Zum Leserbrief von Thomas Börlin von 7. Juli, «Zeiningen rosarot?»
Thomas Börlin wurde als Gemeindepräsident in Zeiningen nicht gewählt. Zum Glück! Wie die Stimmbürger in Zeiningen strukturiert sind, wären ein ...
Zum Leserbrief von Thomas Börlin von 7. Juli, «Zeiningen rosarot?»

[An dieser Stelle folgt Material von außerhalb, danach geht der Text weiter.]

(* ===== verification/BootInitThm.v ===== *)
(** * The boot allocator: initialisation from the memory map *)

From S2P Require Import Prelude Memory Page BootAlloc BootAllocInv BootAllocThm.
From Stdlib Require Import Sorting.Sorted.

(** ** Adding regions *)

Lemma regions_set b t l t' :
  regions (set_regions t l b) t' = if decide (t = t') then l else regions b t'.
Proof.
  simpl. case_decide; [subst; by rewrite fn_lookup_insert|by rewrite fn_lookup_insert_ne].
Qed.

Lemma wlp_add_region b s e t (Q : unit → boot_allocator → Prop) : s < e →
  (tlen (regions b t) < MAX_REGIONS → Q tt (set_regions t (regions b t ++ [Region s e]) b)) →
  wlp (boot_allocator_add_region s e t) b Q.
Proof.
  intros Hse HQ. unfold boot_allocator_add_region.
  rewrite (proj2 (Z.ltb_ge e s)), (proj2 (Z.eqb_neq s e)) by lia. simpl.
  apply wlp_bind, wp_wlp, wp_gets. destruct (Z.leb_spec MAX_REGIONS (tlen (regions b t))); [done|].
  by apply HQ.
Qed.

Lemma regions_overlap_separate l s e :
  regions_overlap l s e = false ↔ Forall (separate (Region s e)) l.
Proof.
  induction l as [|r l IH]; simpl; [done|]. rewrite Forall_cons. unfold separate at 1. simpl.
  destruct (Z.leb_spec e (start r)), (Z.leb_spec (end_ r) s); simpl; rewrite <- ?IH; naive_solver lia.
Qed.

(** What changes only the FREE table, by adding to it addresses of [A] that
    are not FREE yet; when none of [A] was FREE, all of [A] is added. *)
Record free_added (A : Z → Prop) (b b' : boot_allocator) : Prop := {
  fa_other : ∀ t, t ≠ FREE_MEMORY → regions b' t = regions b t;
  fa_zones : free_zones b' = free_zones b ∧ res_zones b' = res_zones b;
  fa_len : tlen (regions b FREE_MEMORY) ≤ MAX_REGIONS → tlen (regions b' FREE_MEMORY) ≤ MAX_REGIONS;
  fa_proper : Forall proper (regions b FREE_MEMORY) → Forall proper (regions b' FREE_MEMORY);
  fa_disjoint : Forall proper (regions b FREE_MEMORY) → disjoint_regions (regions b FREE_MEMORY) →
    disjoint_regions (regions b' FREE_MEMORY);
  fa_keep : ∀ a, covers (regions b FREE_MEMORY) a → covers (regions b' FREE_MEMORY) a;
  fa_only : ∀ a, covers (regions b' FREE_MEMORY) a → covers (regions b FREE_MEMORY) a ∨ A a;
  fa_all : Forall proper (regions b FREE_MEMORY) →
    (∀ a, A a → ¬ covers (regions b FREE_MEMORY) a) →
    ∀ a, A a → covers (regions b' FREE_MEMORY) a }.

Lemma free_added_refl b (A : Z → Prop) : (∀ a, ¬ A a) → free_added A b b.
Proof. split; naive_solver. Qed.

Lemma free_added_trans (A A1 A2 : Z → Prop) b b1 b2 :
  (∀ a, A a ↔ A1 a ∨ A2 a) → (∀ a, A1 a → ¬ A2 a) →
  free_added A1 b b1 → free_added A2 b1 b2 → free_added A b b2.
Proof.
  intros HA Hex [O1 [Z1 Z1'] L1 P1 D1 K1 S1 T1] [O2 [Z2 Z2'] L2 P2 D2 K2 S2 T2]. split.
  - intros t Ht. rewrite O2, O1; done.
  - split; congruence.
  - auto.
  - auto.
  - auto.
  - auto.
  - intros a [[?|?]%S1|?]%S2; rewrite HA; auto.
  - intros Hp Hn a Ha. apply HA in Ha as [Ha|Ha].
    + apply K2, T1; [done| |done]. intros x Hx. apply Hn, HA. auto.
    + apply T2; [auto| |done]. intros x Hx Hc. apply S1 in Hc as [Hc|Hc].
      * eapply Hn; [|exact Hc]. apply HA. auto.
      * by apply (Hex x).
Qed.

Lemma free_added_iff (A A' : Z → Prop) b b' : (∀ a, A a ↔ A' a) →
  free_added A b b' → free_added A' b b'.
Proof.
  intros HA [O1 Z1 L1 P1 D1 K1 S1 T1]. split; auto.
  - intros a Ha. rewrite <- HA. auto.
  - intros Hp Hn a Ha. apply T1; [done| |by apply HA]. intros x Hx. apply Hn. by apply HA.
Qed.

Thomas Börlin wurde als Gemeindepräsident in Zeiningen nicht gewählt. Zum Glück! Wie die Stimmbürger in Zeiningen strukturiert sind, wären ein Drittel die schärfsten Gegner all seiner Ideen und Vorschläge. Er kann froh sein, dass er das Amt nicht annehmen musste. Er hat jetzt ganz andere Aufgaben. Er ist jetzt der Winkelried für den steuerzahlenden Bürger! Er hat dafür zu kämpfen, dass keine verheerenden Entscheide mehr getroffen werden. Meist aus dem gegnerischen Umfeld. Das für die katastrophale finanzielle Lage mitschuldig ist. Wie zum Beispiel der jeglicher Vernunft widersprechende Bau der Mehrzweckhalle. Nicht nur die bauliche Fehlkonstruktion mit finanziellem Desaster. Dieser Bau ist nicht nur eine Schande, sondern noch eine Sünde. Dass in der heutigen Zeit noch in diesem Masse Bauland verschleudert wird, ist unentschuldbar! Die Schweiz ist ein Mückenschiss auf dem Globus. Und daher sind wir besonders beauftragt, unser Land so naturgetreu wie möglich zu erhalten. In die Höhe Bauen und darunter Bäume! Auch andere Gebäude in Zeiningen könnten umweltfreundlicher erstellt werden. Nehmt ein Beispiel an den Chinesen. Übrigens: Der Schindler Lift kommt aus der Schweiz! Wenn Thomas Börlin das Rosarot Richtung dunkelrot sieht, dann ist es die finanzielle Lage der Gemeinde. Rosarot kann auch auf dem Weg zur Morgenröte sein, die immer heller wird. Mit dem heutigen Präsidenten ist die Hoffnung gross, dass er sich nicht von falschen Ideen seiner Genossen leiten lässt. Sonst müsste Börlin noch die Aufgabe von Wilhelm Tell übernehmen. Abschiessen was zwar wünschbar, aber nicht machbar oder für den Bürger nicht zumutbar ist!